[Extracted data]
Lemma loop_all_return h a body n : forall i s,
  allReturn n i body (requests s) ->
  for_loop n i (itemStep h a body) s =
  (inr tt, {| requests := traceAfter n i body (requests s);
              returnData := returnData s ++ entriesFrom h n i body (requests s) |}).
Proof.
  induction n; intros i s Hall; simpl.
  - unfold ret. rewrite app_nil_r. now destruct s.
  - apply allReturn_step in Hall. destruct Hall as [[v Hv] Hall].
    rewrite (bind_ok _ _ _ _ _ (itemStep_ok h a body i s v Hv)).
    rewrite IHn by exact Hall. simpl. now rewrite Hv, <- app_assoc.
Qed.

(** X18.  The continue-on-failure setting only matters when an item
    fails: if the [try] block of every item returns, the run returns one
    normal entry per item, in input order, whatever the setting. *)
Theorem X18_no_failure_no_policy (n : Node) (h : Host) (p : Plan) (tr0 : trace) :
  preludeOf n h [] = (inr p, tr0) ->
  planOnce p = None ->
  allReturn (length (getInputData h)) 0 (planItem p) tr0 ->
  exists out s',
    executeOf n h start = (inr out, s') /\
    length out = length (getInputData h) /\
    Forall (fun e => error e = None) out /\
    forall i v, i < length (getInputData h) ->
      fst (planItem p i (traceAfter i 0 (planItem p) tr0)) = inr v ->
      nth_error out i = Some (okEntry v i).
Proof.
  intros Hp Ho Hall. eexists. eexists. split.
  - rewrite execute_shape. unfold bind at 1. rewrite liftReq_run. simpl.
    rewrite Hp. simpl. unfold runPlan. rewrite Ho. unfold bind.
    rewrite (loop_all_return h (planAnnotates p) (planItem p) _ 0
               {| requests := tr0; returnData := [] |} Hall).
    simpl. reflexivity.
  - simpl. split; [apply entriesFrom_length|]. split.
    + apply Forall_forall. intros e He. apply In_nth_error in He. destruct He as [k Hk].
      assert (Hlt : k < length (getInputData h)).
      { rewrite <- (entriesFrom_length h (length (getInputData h)) 0 (planItem p) tr0).
        apply nth_error_Some. congruence. }
      rewrite entriesFrom_nth in Hk by assumption.
      destruct (Hall k Hlt) as [v Hv]. rewrite Hv in Hk. inversion Hk; subst. reflexivity.
    + intros i v Hi Hv. rewrite entriesFrom_nth by assumption. simpl. now rewrite Hv.
Qed.

(** X19.  A knowledge base search always sends the trimmed query, [top_k]
    and [skip]; [metadata_filter] is in the body only when the filter has
    at least one key, and [coalesce_neighbors] only when that node
    parameter is set. *)
Theorem X19_search_body (h : Host) (baseUrl org : jsstring)
    (kbId query : jsstring) (topK skip : number) (p filter : value) (keys : nat)
    (tr : trace) (q : Request) :
  getString h "kbId" 0 None = inr kbId ->
  getString h "searchQuery" 0 None = inr query ->
  getNumber h "topK" 0 (Some (num 5)) = inr topK ->
  getNumber h "searchSkip" 0 (Some (num 0)) = inr skip ->
  getJson h "metadataFilter" 0 (Some (VStr (lit "{}"))) = inr p ->
  parseIfString h p (lit "{}") = inr filter ->
  Object_keys_length filter = inr keys ->
  snd (DocRouterKnowledgeBase.search h baseUrl org tr) = tr ++ [q] ->
  method q = POST /\
  exists b,
    body q = Some (VObj b) /\
    obj_get b (lit "query") = Some (VStr (trim query)) /\
    obj_get b (lit "top_k") = Some (VNum topK) /\
    obj_get b (lit "skip") = Some (VNum skip) /\
    obj_get b (lit "metadata_filter") =
      match keys with O => None | _ => Some filter end /\
    obj_get b (lit "coalesce_neighbors") =
      (if obj_has (nodeParameters h) (lit "coalesceNeighborsSearch")
          && negb (nullish (obj_prop (nodeParameters h) (lit "coalesceNeighborsSearch")))
       then Some (obj_prop (nodeParameters h) (lit "coalesceNeighborsSearch"))
       else None).
Proof.
  intros H1 H2 H3 H4 H5 H6 H7.
  unfold DocRouterKnowledgeBase.search, bind, lift.
  rewrite H1, H2, H3, H4, H5, H6, H7.
  unfold httpRequestWithAuthentication. simpl. intros H. apply app_one_inv in H. subst q.
  simpl. split; [reflexivity|]. eexists. split; [reflexivity|].
  unfold DocRouterKnowledgeBase.optionalParam.
  destruct (obj_has (nodeParameters h) (lit "coalesceNeighborsSearch")
            && negb (nullish (obj_prop (nodeParameters h) (lit "coalesceNeighborsSearch"))))
    eqn:E.
  - assert (Hn : nullish (obj_prop (nodeParameters h) (lit "coalesceNeighborsSearch")) = false).
    { apply andb_true_iff in E. destruct E as [_ E]. now apply negb_true_iff in E. }
    rewrite Hn. destruct keys; repeat split; reflexivity.
  - destruct keys; repeat split; reflexivity.
Qed.

(** * Single items in whole runs *)

(** ** A reached item issues its requests *)

Lemma loop_reaches h a body :
  (forall i, emits (fun _ => True) 1 (body i)) ->
  forall j n i s,
    j < n ->
    continueOnFail h = true \/ allReturn j i body (requests s) ->
    exists after,
      requests (snd (for_loop n i (itemStep h a body) s)) =
      snd (body (i + j) (traceAfter j i body (requests s))) ++ after.
Proof.
  intros Hb. induction j; intros n i s Hn Hr.
  - destruct n; [lia|]. simpl traceAfter. rewrite Nat.add_0_r. simpl for_loop.
    unfold bind. pose proof (itemStep_requests h a body i s) as Hq.
    destruct (itemStep h a body i s) as [[e | []] s1]; simpl in *.
    + exists []. now rewrite app_nil_r.
    + destruct (loop_emits _ h a body Hb n (S i) s1) as (new & E & _ & _).
      exists new. now rewrite E, Hq.
  - destruct n; [lia|]. simpl for_loop. simpl traceAfter. rewrite Nat.add_succ_r.
    assert (Hstep : exists s1, itemStep h a body i s = (inr tt, s1) /\
                      requests s1 = snd (body i (requests s)) /\
                      (continueOnFail h = true \/ allReturn j (S i) body (requests s1))).
    { destruct Hr as [Hc | Hall].
      - eexists. split; [apply itemStep_continue; exact Hc|]. split; [reflexivity|].
        now left.
      - apply allReturn_step in Hall. destruct Hall as [[v Hv] Hall].
        eexists. split; [apply (itemStep_ok h a body i s v Hv)|].
        split; [reflexivity|]. now right. }
    destruct Hstep as (s1 & Hs1 & Hq & Hr1).
    rewrite (bind_ok _ _ _ _ _ Hs1).
    destruct (IHj n (S i) s1 ltac:(lia) Hr1) as (after & E).
    exists after. rewrite E, Hq. reflexivity.
Qed.

Lemma execute_reaches (n : Node) (h : Host) (p : Plan) (tr0 : trace) (j : nat) :
  preludeOf n h [] = (inr p, tr0) ->
  planOnce p = None ->
  j < length (getInputData h) ->
  reached h (planItem p) tr0 j ->
  exists after,
    requests (snd (executeOf n h start)) =
    snd (planItem p j (traceAfter j 0 (planItem p) tr0)) ++ after.
Proof.
  intros Hp Ho Hj Hr. rewrite execute_requests, Hp. unfold runPlan. rewrite Ho.
  destruct (prelude_emits n h _ _ Hp) as [_ Hb]. destruct (Hb p eq_refl) as [_ Hi].
  destruct (loop_reaches h (planAnnotates p) (planItem p) Hi j (length (getInputData h)) 0
              {| requests := tr0; returnData := [] |} Hj Hr) as (after & E).
  exists after. simpl in E. rewrite <- E. unfold bind, return_returnData.
  now destruct (for_loop _ _ _ _) as [[e | []] s1].
Qed.

(** A run whose items all return, or that continues on failure, returns
    the entries of its items. *)
Lemma execute_returns (n : Node) (h : Host) (p : Plan) (tr0 : trace) :
  preludeOf n h [] = (inr p, tr0) ->
  planOnce p = None ->
  reached h (planItem p) tr0 (length (getInputData h)) ->
  executeOf n h start =
  (inr (entriesFrom h (length (getInputData h)) 0 (planItem p) tr0),
   {| requests := traceAfter (length (getInputData h)) 0 (planItem p) tr0;
      returnData := entriesFrom h (length (getInputData h)) 0 (planItem p) tr0 |}).
Proof.
  intros Hp Ho Hr. rewrite execute_shape. unfold bind at 1. rewrite liftReq_run. simpl.
  rewrite Hp. simpl. unfold runPlan. rewrite Ho. unfold bind.
  destruct Hr as [Hc | Hall].
  - rewrite loop_continue by assumption. reflexivity.
  - rewrite (loop_all_return h (planAnnotates p) (planItem p) _ 0
               {| requests := tr0; returnData := [] |} Hall).
    reflexivity.
Qed.

(** When every turn issues exactly one request, the requests of the loop
    line up with the items. *)
Lemma traceAfter_nth (body : nat -> M trace value) (R : nat -> Request -> Prop) n :
  forall i tr,
    (forall k tr, i <= k < i + n -> exists q, snd (body k tr) = tr ++ [q] /\ R k q) ->
    exists new,
      traceAfter n i body tr = tr ++ new /\ length new = n /\
      forall k, k < n -> exists q, nth_error new k = Some q /\ R (i + k) q.
Proof.
  induction n; intros i tr H; simpl.
  - exists []. rewrite app_nil_r. repeat split. intros k Hk. lia.
  - destruct (H i tr ltac:(lia)) as (q & Eq & Rq).
    destruct (IHn (S i) (snd (body i tr))) as (new & En & Ln & Hn).
    { intros k tr' Hk. apply H. lia. }
    exists (q :: new). rewrite En, Eq, <- app_assoc. simpl.
    split; [reflexivity|]. split; [now rewrite Ln|].
    intros [|k] Hk.
    + exists q. rewrite Nat.add_0_r. now split.
    + destruct (Hn k ltac:(lia)) as (q' & E' & R'). exists q'.
      rewrite Nat.add_succ_r. now split.
Qed.

(** The plan that the opening part of a per-organization node or of the
    Account node leaves. *)
Lemma opens_prelude (n : Node) (h : Host) (c : Credentials) (org operation : jsstring) :
  n <> Upload ->
  getString h "operation" 0 None = inr operation ->
  opens n h c org ->
  exists p,
    preludeOf n h [] = (inr p, openingRequests n c) /\
    (match planOnce p with Some _ => true | None => false end) = isRunOnce n operation /\
    planItem p =
      match n with
      | Account => DocRouterAccount.perItem h (baseUrlOf c) operation
      | _ => planItem (orgPlan n h (baseUrlOf c) org operation)
      end.
Proof.
  intros Hn Hop [Hc Hl].
  destruct (resolvesOrganization n) eqn:Hres.
  - destruct (Hl eq_refl) as (resp & Hresp & Ht & Horg).
    assert (Hc' : getCredentials h orgApi = inr c) by (destruct n; try discriminate; exact Hc).
    pose proof (org_prelude n h operation c Hres Hop Hc') as Hp.
    cbv zeta in Hp. rewrite Hresp, Ht in Hp. rewrite <- Horg in Hp.
    eexists. split; [unfold openingRequests; rewrite Hres; exact Hp|].
    destruct (prelude_inv _ _ _ _ _ Hp) as (op' & Hop' & Honce & _).
    rewrite Hop in Hop'. inversion Hop'; subst op'.
    split; [exact Honce|]. destruct n; try discriminate; reflexivity.
  - destruct n; try discriminate; [|now elim Hn].
    simpl in Hc. simpl preludeOf. unfold bind, lift, ret. rewrite Hop, Hc.
    eexists. split; [reflexivity|]. simpl.
    split; [now destruct (DocRouterAccount.runOnce operation) | reflexivity].
Qed.

(** The plan of a per-organization node, read back from its opening part. *)
Lemma org_plan (n : Node) (h : Host) (p : Plan) (tr0 : trace) (operation : jsstring) :
  resolvesOrganization n = true ->
  getString h "operation" 0 None = inr operation ->
  preludeOf n h [] = (inr p, tr0) ->
  exists baseUrl org, p = orgPlan n h baseUrl org operation.
Proof.
  intros Hn Hop. rewrite (org_prelude_eq n h Hn). unfold bind, lift, ret.
  rewrite Hop.
  destruct (getCredentials h orgApi) as [e | c]; [discriminate|].
  destruct (lookupOrganization _ _ _ _ []) as [[e | org] tr1]; [discriminate|].
  intros H. inversion H; subst. now exists (baseUrlOf c), org.
Qed.

(** The plan of the Account node. *)
Lemma account_plan (h : Host) (p : Plan) (tr0 : trace) (operation : jsstring) :
  getString h "operation" 0 None = inr operation ->
  preludeOf Account h [] = (inr p, tr0) ->
  exists baseUrl,
    planOnce p = (if DocRouterAccount.runOnce operation
                  then Some (DocRouterAccount.once h baseUrl operation) else None) /\
    planItem p = DocRouterAccount.perItem h baseUrl operation /\
    planAnnotates p = false.
Proof.
  intros Hop. simpl preludeOf. unfold bind, lift, ret. rewrite Hop.
  destruct (getCredentials h DocRouterAccount.accountApi) as [e | c]; [discriminate|].
  intros H. inversion H; subst. now exists (baseUrlOf c).
Qed.

(** ** C9: the confirmation of a delete *)

Lemma delete_run (d : DeleteOp) (h : Host) (baseUrl org : jsstring) (k : nat)
    (id : jsstring) (tr : trace) :
  deleteReads d h k id ->
  (forall q, method q = DELETE -> exists resp, remote h tr q = inr resp) ->
  exists q extra,
    deleteBlock d h baseUrl org k tr =
      (inr (VObj ((lit "success", VBool true) :: (idProperty d, VStr (idUsed d id)) :: extra)),
       tr ++ [q]) /\
    method q = DELETE /\
    baseURL q = baseUrl /\
    url q = deleteUrl d org (idUsed d id).
Proof.
  intros [Hid Hrev] Hremote.
  destruct d; simpl in Hid; simpl deleteBlock.
  1-4,6-7:
    cbv [DocRouterDocument.perItem DocRouterTag.perItem DocRouterSchema.perItem
         DocRouterKnowledgeBase.perItem DocRouterAccount.perItem];
    simpl (_ === _);
    cbv [DocRouterDocument.delete DocRouterTag.delete DocRouterSchema.delete
         DocRouterKnowledgeBase.delete DocRouterAccount.deleteUser
         DocRouterAccount.deleteOrganization];
    unfold bind, lift, httpRequestWithAuthentication, ret; rewrite Hid;
    match goal with
    | |- context [remote _ _ ?q] =>
        destruct (Hremote q eq_refl) as [resp Hresp]; rewrite Hresp;
        exists q, []; simpl;
        unfold DocRouterKnowledgeBase.kbUrl; rewrite <- ?app_assoc; repeat split
    end.
  destruct (Hrev eq_refl) as (rev & Hr & Hne).
  unfold DocRouterLLM.perItem. unfold bind at 1, lift at 1. rewrite Hid.
  unfold bind at 1, lift at 1. rewrite Hr. simpl (_ === _).
  cbv iota. unfold DocRouterLLM.delete.
  apply nonempty_true in Hne. rewrite Hne. simpl negb. cbv iota.
  unfold bind, httpRequestWithAuthentication, ret. cbn beta iota delta [negb].
  match goal with
  | |- context [remote _ _ ?q] =>
      destruct (Hremote q eq_refl) as [resp Hresp]; rewrite Hresp;
      exists q; eexists; simpl; repeat split
  end.
Qed.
[/Extracted data]
● Work instruction: Locate the string "induction" in the listing above and copy every line where it occurs.

● Reply:
  induction n; intros i s Hall; simpl.
  intros Hb. induction j; intros n i s Hn Hr.
  induction n; intros i tr H; simpl.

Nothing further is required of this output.